These are the conditions in nature. But the attempts to subject dragon-fly life to the rules of art do not appear to have been successful. Mr. Weeks tried earnestly and most intelligently to raise the insects artificially on his father's farm on Long Island and in his house in Brooklyn, and failed to obtain any results worth boasting about. He finds that they are diurnal, working in the sun, and never present at night, when the mosquitoes are busiest; that they are short-lived, and frequently destroyed in large numbers by heavy showers and winds; that, with few exceptions, they confine themselves to the vicinity of their place of birth, and, if removed therefrom, quickly return—hence, can not be colonized; and he concludes that "an attempt to destroy flies and mosquitoes by the artificial propagation of dragon-flies or any other insect would be unprofitable, unadvisable, and impracticable."
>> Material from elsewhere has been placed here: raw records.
(** * PretextState: the processing state of the PreTeXt-to-JSX transformation

    A shallow embedding of [packages/jsx/src/state/index.ts].  The class
    [PretextState] keeps an identifier allocator (a [Slugger] and a cache of
    explicitly declared ids) and several indices over the XAST tree (parent
    map, block numbers, division membership), together with the lookup
    methods that read them.

    JavaScript objects have an identity, and the [WeakMap]s and the [WeakSet]
    of the class are keyed by it.  Every node of the tree therefore carries
    the address of its object; the weak maps are finite maps over
    addresses. *)

From Stdlib Require Import Ascii.
From stdpp Require Import gmap strings pretty list fin_maps.

#[local] Set Warnings "-register-all,-clear-no-such-hyp".

(** ** The XAST tree *)

(** The address of a JavaScript object: what [WeakMap] and [WeakSet] compare. *)
Abbreviation Addr := nat (only parsing).

(** [XastElement | XastText | ...]: what the [children] array of a root or of
    an element holds.  [attributes] is optional on an element, hence the
    [option]; only elements have children. *)
Inductive XastContent : Type :=
| XastElement (id : Addr) (name : string)
    (attributes : option (gmap string string)) (children : list XastContent)
| XastText (id : Addr) (value : string)
| XastComment (id : Addr) (value : string)
| XastCdata (id : Addr) (value : string)
| XastInstruction (id : Addr) (name value : string)
| XastDoctype (id : Addr) (name : string).

(** [XastRoot]: [{ type: "root", children }]. *)
Record XastRoot : Type := mkRoot {
  root_id : Addr;
  root_children : list XastContent
}.

(** [XastNode]: the union of the root and the content nodes. *)
Inductive XastNode : Type :=
| NodeRoot (r : XastRoot)
| NodeContent (c : XastContent).

Definition content_id (c : XastContent) : Addr :=
  match c with
  | XastElement a _ _ _ | XastText a _ | XastComment a _ | XastCdata a _
  | XastInstruction a _ _ | XastDoctype a _ => a
  end.

Definition node_id (n : XastNode) : Addr :=
  match n with
  | NodeRoot r => root_id r
  | NodeContent c => content_id c
  end.

(** [node.children], empty for the nodes that have none. *)
Definition content_children (c : XastContent) : list XastContent :=
  match c with
  | XastElement _ _ _ cs => cs
  | _ => []
  end.

Definition node_children (n : XastNode) : list XastContent :=
  match n with
  | NodeRoot r => root_children r
  | NodeContent c => content_children c
  end.

(** [isElement] of [utils/tools]: [node.type === "element"]. *)
Definition isElement (n : XastNode) : bool :=
  match n with
  | NodeContent (XastElement _ _ _ _) => true
  | _ => false
  end.

(** [node.name]; [undefined] on a node that has no name. *)
Definition node_name (n : XastNode) : option string :=
  match n with
  | NodeContent (XastElement _ nm _ _) => Some nm
  | NodeContent (XastInstruction _ nm _) => Some nm
  | NodeContent (XastDoctype _ nm) => Some nm
  | _ => None
  end.

(** [node.attributes?.[key] || ""]: the optional chain gives [undefined] when
    the node has no attributes or no such attribute, and [||] turns
    [undefined] and the empty string into [""]. *)
Definition attribute_or_empty (key : string) (n : XastNode) : string :=
  match n with
  | NodeContent (XastElement _ _ (Some attrs) _) => default "" (attrs !! key)
  | _ => ""
  end.

(** ** Records of the state *)

(** Modelled from the spec: [TocItem] is declared in [./types], which is not
    part of the sources at hand.  Section 3: an entry of the table of
    contents has an identifier, a division kind and title content; the
    entries form an ordered forest. *)
Inductive TocItem : Type :=
| mkTocItem (id division : string) (title : list XastContent)
    (children : list TocItem).

Definition toc_division (i : TocItem) : string :=
  match i with mkTocItem _ d _ _ => d end.

(** The values of [_tocInfoMap]. *)
Record TocInfo : Type := mkTocInfo {
  numbering : list nat;
  level : nat;
  parent : option TocItem;
  item : TocItem
}.

(** [XRefTargetInfo]. *)
Record XRefTargetInfo : Type := mkXRefTargetInfo {
  xref_node : XastContent;
  xref_tag : string;
  xref_id : string;
  xref_title : list XastNode;
  xref_codenumber : string
}.

(** What [getBlockInfo] returns; [number] is [undefined] for a node that
    [_xastBlockToNumber] does not know. *)
Record BlockInfo : Type := mkBlockInfo {
  displayName : string;
  number : option nat;
  divisionInfo : TocInfo
}.

(** [PretextState].  [docinfo], [schema], [frontmatter] and [processContent]
    are plain data that no method below reads; they are left out.
    [_slugger] is the slugger's [occurrences] object.  [_declaredIdCache] is a
    JavaScript [Set]: it iterates in insertion order, so it is a list that
    holds no id twice. *)
Record PretextState : Type := mkState {
  _slugger : gmap string nat;
  _declaredIdCache : list string;
  toc : list TocItem;
  _tocInfoMap : gmap string TocInfo;
  _xrefableMap : gmap string XRefTargetInfo;
  root : XastRoot;
  _parentMap : gmap nat XastNode;
  _xastNodeToTocDivisionId : gmap nat string;
  _xastDivisions : gset nat;
  _xastBlockToNumber : gmap nat nat
}.

Definition set_slugger (occ : gmap string nat) (st : PretextState) :=
  mkState occ (_declaredIdCache st) (toc st) (_tocInfoMap st)
    (_xrefableMap st) (root st) (_parentMap st) (_xastNodeToTocDivisionId st)
    (_xastDivisions st) (_xastBlockToNumber st).

Definition set_declaredIdCache (c : list string) (st : PretextState) :=
  mkState (_slugger st) c (toc st) (_tocInfoMap st)
    (_xrefableMap st) (root st) (_parentMap st) (_xastNodeToTocDivisionId st)
    (_xastDivisions st) (_xastBlockToNumber st).

Definition set_root (r : XastRoot) (st : PretextState) :=
  mkState (_slugger st) (_declaredIdCache st) (toc st) (_tocInfoMap st)
    (_xrefableMap st) r (_parentMap st) (_xastNodeToTocDivisionId st)
    (_xastDivisions st) (_xastBlockToNumber st).

Definition set_parentMap (m : gmap nat XastNode) (st : PretextState) :=
  mkState (_slugger st) (_declaredIdCache st) (toc st) (_tocInfoMap st)
    (_xrefableMap st) (root st) m (_xastNodeToTocDivisionId st)
    (_xastDivisions st) (_xastBlockToNumber st).

Definition set_xastNodeToTocDivisionId (m : gmap nat string)
    (st : PretextState) :=
  mkState (_slugger st) (_declaredIdCache st) (toc st) (_tocInfoMap st)
    (_xrefableMap st) (root st) (_parentMap st) m
    (_xastDivisions st) (_xastBlockToNumber st).

Definition set_xastDivisions (s : gset nat) (st : PretextState) :=
  mkState (_slugger st) (_declaredIdCache st) (toc st) (_tocInfoMap st)
    (_xrefableMap st) (root st) (_parentMap st) (_xastNodeToTocDivisionId st)
    s (_xastBlockToNumber st).

Definition set_xastBlockToNumber (m : gmap nat nat) (st : PretextState) :=
  mkState (_slugger st) (_declaredIdCache st) (toc st) (_tocInfoMap st)
    (_xrefableMap st) (root st) (_parentMap st) (_xastNodeToTocDivisionId st)
    (_xastDivisions st) m.

Definition set_tocInfoMap (m : gmap string TocInfo) (st : PretextState) :=
  mkState (_slugger st) (_declaredIdCache st) (toc st) m
    (_xrefableMap st) (root st) (_parentMap st) (_xastNodeToTocDivisionId st)
    (_xastDivisions st) (_xastBlockToNumber st).

Definition set_xrefableMap (m : gmap string XRefTargetInfo)
    (st : PretextState) :=
  mkState (_slugger st) (_declaredIdCache st) (toc st) (_tocInfoMap st)
    m (root st) (_parentMap st) (_xastNodeToTocDivisionId st)
    (_xastDivisions st) (_xastBlockToNumber st).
Mr. Beutenmuller thinks that positive statements can not yet be made respecting the expediency of artificially breeding dragon-flies for use against the mosquito. Differences in the habits of the two insects are against the scheme. Dragon-flies seek open places and the sun, while the mosquito finds hiding-places in the woods and in tall grass. "Under these circumstances the dragon-fly will not find its prey. Great numbers will escape; only those encountered in its busy flight through the air will be captured, for the dragon-fly does not hunt for its booty nor scour the forbidden shadows of woods and forests, and at nightfall the mosquito will elude his pursuer and rise to his murderous intent." But the dragon-fly "may, in some genial locations, suit the elements of the question and be of practical service; it may, indeed, be more widely beneficial than we suspect."
Of other means of keeping down mosquitoes, Mrs. Aaron recommends flushing the breeding-places with water, draining swamps, creating active artificial currents, encouraging fish, and spraying their hiding-places with petroleum. Mr. Weeks has faith in the enforcement and observance of sanitary laws and the encouragement of birds. Mr. Beutenmuller advises the use of lanterns so arranged as to attract and destroy the mosquitoes, with pans of kerosene or other strong mixtures for their destruction, which may be placed around houses and hotels and in marshes, general and scientific drainage of swamps; encouragement of fish and waterfowl; and, where the conditions are favorable, the use of coal-oil in the waters of estuaries of rivers and on the rain-invaded areas of deep woods for destruction in the larval stages. Astringents, like logwood or alum, will also prevent the growth of the mosquito in its incipient stages. Dr. H. C. McCook thinks it might be well to call spiders into service.